I am getting seriously mixed messages from the stock market. The momentum of stocks is at a new high relative to bonds. Stocks are much more in favour, money seems to be pouring in and prices are rising. That’s good news for stock investors and it implies that a balanced portfolio should be overweight stocks at the moment. On the other hand, the stock market isn’t cheap. It appears overvalued, even if it’s not much worse than over the past few weeks. What seems to be the case is that the short-term outlook is constructive on stocks (good momentum), while the long-term outlook is less rosy (potential growth from the current level). The outlook actually depends on your timeframe.
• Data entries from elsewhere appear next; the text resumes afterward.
(** What a call of [execute_simulation] keeps: the initial capital, the
    history up to what it appends, net profits that are numbers, and the
    agreement of the file with the history. *)
Lemma execute_simulation_keeps cfg now self file opportunity sentiment
    r self' file' :
  execute_simulation cfg now self file opportunity sentiment
  = (r, self', file') ->
  initial_capital self' = initial_capital self /\
  (exists more, trade_history self' = (trade_history self ++ more)%list /\
                (List.length more <= 1)%nat) /\
  (Forall (fun t => Py.is_number (net_profit_usd t) = true) (trade_history self) ->
   Forall (fun t => Py.is_number (net_profit_usd t) = true) (trade_history self')) /\
  (Spec.in_sync self file -> Spec.in_sync self' file') /\
  (Spec.stored file = None -> file' = file).
Proof.
  intros H.
  destruct (execute_simulation_cases cfg now self file opportunity sentiment)
    as [(_ & E)|[(_ & _ & _ & E)
                |(_ & _ & _ & net & trade & E & Hnet & _)]];
    rewrite E in H; injection H as <- <- <-.
  - repeat split; try tauto. exists []. rewrite app_nil_r. split; [reflexivity|].
    cbn. lia.
  - repeat split; try tauto. exists []. rewrite app_nil_r. split; [reflexivity|].
    cbn. lia.
  - cbn [initial_capital trade_history]. split; [reflexivity|].
    split; [exists [trade]; split; [reflexivity | cbn; lia]|].
    split; [|split].
    + intros Hn. apply Forall_app. split; [exact Hn|].
      constructor; [|constructor]. rewrite Hnet. reflexivity.
    + intros (l & Hs & Hl). exists (l ++ [to_dict trade])%list.
      split; [apply save_trade_stored; exact Hs|].
      cbn [trade_history]. apply mapM_app; [exact Hl|].
      cbn [Py.mapM]. rewrite SimulatedTrade_of_to_dict. reflexivity.
    + apply save_trade_not_stored.
Qed.

Lemma runs_keep cfg st0 st :
  Spec.runs cfg st0 st ->
  initial_capital (fst st) = initial_capital (fst st0) /\
  (exists more,
     trade_history (fst st) = (trade_history (fst st0) ++ more)%list) /\
  (Forall (fun t => Py.is_number (net_profit_usd t) = true)
          (trade_history (fst st0)) ->
   Forall (fun t => Py.is_number (net_profit_usd t) = true)
          (trade_history (fst st))) /\
  (Spec.in_sync (fst st0) (snd st0) -> Spec.in_sync (fst st) (snd st)) /\
  (Spec.stored (snd st0) = None -> snd st = snd st0).
Proof.
  induction 1 as [st|st now self self' file file' opp sent r Hruns IH Hstep].
  - repeat split; try tauto. exists []. rewrite app_nil_r. reflexivity.
  - cbn [fst snd] in *.
    destruct IH as (Hi & (more & Hm) & Hn & Hs & Hf).
    destruct (execute_simulation_keeps _ _ _ _ _ _ _ _ _ Hstep)
      as (Hi' & (more' & Hm' & _) & Hn' & Hs' & Hf').
    split; [congruence|]. split; [|split; [|split]].
    + exists (more ++ more')%list. rewrite Hm', Hm, app_assoc. reflexivity.
    + intros H0. apply Hn'. apply Hn. exact H0.
    + intros H0. apply Hs'. apply Hs. exact H0.
    + intros H0. rewrite <- (Hf H0). apply Hf'. rewrite (Hf H0). exact H0.
Qed.



(** X11.  A history file that holds valid JSON other than a list is never
    written: [_save_trade] swallows the failure of [append], so whatever
    trades are settled, the file stays as it was.  The constructor does
    accept two such files, the empty object and the empty string, as an
    empty history. *)
Theorem history_file_that_is_no_list_is_never_written
    cfg self0 v self file :
  Spec.stored (Document v) = None ->
  Spec.runs cfg (self0, Document v) (self, file) ->
  file = Document v /\
  (forall initial,
     v = Py.VDict [] \/ v = Py.VStr "" ->
     __init__ cfg initial (Document v)
     = Py.Ok {| capital := Spec.opening_capital cfg initial;
                initial_capital := Spec.opening_capital cfg initial;
                trade_history := [] |}).
Proof.
  intros Hv Hruns. split.
  - destruct (runs_keep _ _ _ Hruns) as (_ & _ & _ & _ & Hf).
    exact (Hf Hv).
  - intros initial [-> | ->]; reflexivity.
Qed.

Lemma history_file_that_is_no_list_is_never_written_witness :
  Spec.stored (Document (Py.VDict [])) = None /\
  Spec.runs TRADING (Scenario.fresh_simulator, Document (Py.VDict []))
    (Scenario.after_trade, Document (Py.VDict [])) /\
  Document (Py.VDict []) = Document (Py.VDict []) /\
  (forall initial,
     Py.VDict [] = Py.VDict [] \/ Py.VDict [] = Py.VStr "" ->
     __init__ TRADING initial (Document (Py.VDict []))
     = Py.Ok {| capital := Spec.opening_capital TRADING initial;
                initial_capital := Spec.opening_capital TRADING initial;
                trade_history := [] |}).
Proof.
  assert (Hs : Spec.stored (Document (Py.VDict [])) = None) by reflexivity.
  assert (Hr : Spec.runs TRADING
                 (Scenario.fresh_simulator, Document (Py.VDict []))
                 (Scenario.after_trade, Document (Py.VDict []))).
  { apply (Spec.runs_step TRADING _ Scenario.now Scenario.fresh_simulator _
             (Document (Py.VDict [])) _ Scenario.wide_opportunity
             Scenario.neutral
             (Py.Ok (Some Scenario.wide_trade)) (Spec.runs_refl _ _)).
    vm_compute. reflexivity. }
  split; [exact Hs|]. split; [exact Hr|].
  exact (history_file_that_is_no_list_is_never_written TRADING
           Scenario.fresh_simulator (Py.VDict []) Scenario.after_trade
           _ Hs Hr).
Defined.

End History.

(* ===================================================================== *)
(** * The figures of the performance summary *)
(* ===================================================================== *)

Section Figures.
Import FloatOrder Config TradeSimulator.

Variable A : Type.
Variable key : A -> Py.value.

Lemma number_of_amount (v : Py.value) :
  Py.is_number v = true -> Py.number_of v = Py.Ok (Spec.amount v).
Proof.
  unfold Spec.amount. destruct v as [|[]| | | |]; try discriminate; reflexivity.
Qed.

(** A comprehension that tests the number of each item keeps the items
    whose number passes the test. *)
Lemma filterM_number (test : float -> bool) (l : list A) :
  Forall (fun x => Py.is_number (key x) = true) l ->
  Py.filterM (fun x => n <- Py.number_of (key x) ;; Py.Ok (test n)) l
  = Py.Ok (filter (fun x => test (Spec.amount (key x))) l).
Proof.
  induction 1 as [|x l Hx Hl IH]; [reflexivity|].
  cbn [Py.filterM filter]. rewrite (number_of_amount _ Hx). cbn [Py.bind].
  rewrite IH. cbn [Py.bind].
  destruct (test (Spec.amount (key x))); reflexivity.
Qed.

(** On numbers, [max(l, key=f)] and [min(l, key=f)] are the one-pass
    maximum and minimum of the numbers. *)
Lemma max_by_from_numbers (l : list A) (best : A) :
  Forall (fun x => Py.is_number (key x) = true) (best :: l) ->
  Py.max_by_from key best l
  = Py.Ok (Py.max_from (fun x => Spec.amount (key x)) best l).
Proof.
  revert best. induction l as [|x l IH]; intros best H; [reflexivity|].
  cbn [Py.max_by_from Py.max_from].
  pose proof (Forall_inv H) as Hb.
  pose proof (Forall_inv (Forall_inv_tail H)) as Hx.
  pose proof (Forall_inv_tail (Forall_inv_tail H)) as Hl.
  rewrite (number_of_amount _ Hx), (number_of_amount _ Hb). cbn [Py.bind].
  apply IH. constructor; [|exact Hl].
  destruct (Spec.amount (key best) <? Spec.amount (key x)); assumption.
Qed.

Lemma min_by_from_numbers (l : list A) (best : A) :
  Forall (fun x => Py.is_number (key x) = true) (best :: l) ->
  Py.min_by_from key best l
  = Py.Ok (Py.min_from (fun x => Spec.amount (key x)) best l).
Proof.
  revert best. induction l as [|x l IH]; intros best H; [reflexivity|].
  cbn [Py.min_by_from Py.min_from].
  pose proof (Forall_inv H) as Hb.
  pose proof (Forall_inv (Forall_inv_tail H)) as Hx.
  pose proof (Forall_inv_tail (Forall_inv_tail H)) as Hl.
  rewrite (number_of_amount _ Hx), (number_of_amount _ Hb). cbn [Py.bind].
  apply IH. constructor; [|exact Hl].
  destruct (Spec.amount (key x) <? Spec.amount (key best)); assumption.
Qed.

(** Gains and losses: no item is counted twice, and an item whose number
    is not NaN is counted once. *)
Lemma gains_and_losses (l : list A) :
  let gains := filter (fun x => 0 <? Spec.amount (key x)) l in
  let losses := filter (fun x => Spec.amount (key x) <=? 0) l in
  (List.length gains + List.length losses <= List.length l)%nat /\
  (Forall (fun x => Spec.ordered (Spec.amount (key x))) l ->
   (List.length gains + List.length losses = List.length l)%nat).
Proof.
  cbv zeta. induction l as [|x l [IHle IHeq]]; [split; reflexivity|].
  cbn [filter List.length].
  destruct (0 <? Spec.amount (key x)) eqn:Egain;
    destruct (Spec.amount (key x) <=? 0) eqn:Eloss; cbn [List.length].
  - exfalso. pose proof (leb_ltb_trans _ _ _ Eloss Egain) as Hlt.
    pose proof (ltb_not_eqb _ _ Hlt) as Hne.
    pose proof (proj2 (ltb_ordered _ _ Egain)) as Hord.
    unfold Spec.ordered in Hord. congruence.
  - split; [lia|]. intros H. specialize (IHeq (Forall_inv_tail H)). lia.
  - split; [lia|]. intros H. specialize (IHeq (Forall_inv_tail H)). lia.
  - split; [lia|]. intros H. exfalso.
    assert (Hz : Spec.ordered 0) by reflexivity.
    rewrite (not_ltb_leb _ _ Hz (Forall_inv H) Egain) in Eloss.
    discriminate Eloss.
Qed.

End Figures.

Section Performance.
Import FloatOrder Config TradeSimulator.

(** What [get_performance_summary] computes when it returns figures. *)
Lemma performance_figures self p :
  get_performance_summary self = Py.Ok (Performance p) ->
  exists first rest,
    trade_history self = first :: rest /\
    Forall (fun t => Py.is_number (net_profit_usd t) = true)
           (trade_history self) /\
    total_trades p = len (trade_history self) /\
    winning_trades p
    = len (filter (fun t => 0 <? Spec.amount (net_profit_usd t))
                  (trade_history self)) /\
    losing_trades p
    = len (filter (fun t => Spec.amount (net_profit_usd t) <=? 0)
                  (trade_history self)) /\
    best_trade p
    = net_profit_usd
        (Py.max_from (fun t => Spec.amount (net_profit_usd t)) first rest) /\
    worst_trade p
    = net_profit_usd
        (Py.min_from (fun t => Spec.amount (net_profit_usd t)) first rest).
Proof.
  unfold get_performance_summary.
  destruct (trade_history self) as [|first rest] eqn:Eh; [discriminate|].
  destruct (cumulative_profit (first :: rest)) as [total|] eqn:Et;
    [|discriminate].
  cbn [Py.bind].
  assert (Hn : Forall (fun t => Py.is_number (net_profit_usd t) = true)
                      (first :: rest)).
  { unfold cumulative_profit, Py.sum_values in Et.
    apply sum_from_numbers in Et. rewrite Forall_map in Et. exact Et. }
  rewrite (filterM_number _ net_profit_usd (fun x => 0 <? x) _ Hn).
  cbn [Py.bind].
  rewrite (filterM_number _ net_profit_usd (fun x => x <=? 0) _ Hn).
  cbn [Py.bind].
  rewrite (max_by_from_numbers _ net_profit_usd rest first Hn).
  rewrite (min_by_from_numbers _ net_profit_usd rest first Hn).
  destruct (Py.int_truediv _ _); [|discriminate]. cbn [Py.bind].
  destruct (Py.truediv _ _); [|discriminate]. cbn [Py.bind].
  destruct (Py.truediv_int _ _); [|discriminate]. cbn [Py.bind].
  intros H. injection H as <-. cbn.
  exists first, rest. repeat split. exact Hn.
Qed.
Volatility has recently jumped up. That tends to make traders nervous, but it’s a sort of self-fulfilling prophecy because it (indirectly) measures nervousness across the market. On a separate note, inflation is quite low and interest rates are low. This is supportive of the economic growth, but the fact that the economy needs this type of support may be worrying.
I continue to follow my asset rotation model. There hasn’t been much movement, just continued growth from European stocks (XIN). This ETF has done really well for me, which is actually a surprise. Reading headlines, I would have thought Europe was a (financial) mess. Nevertheless, demand for European stocks is pushing up the price, and I won’t argue with performance. US small caps (IWM) are a close second.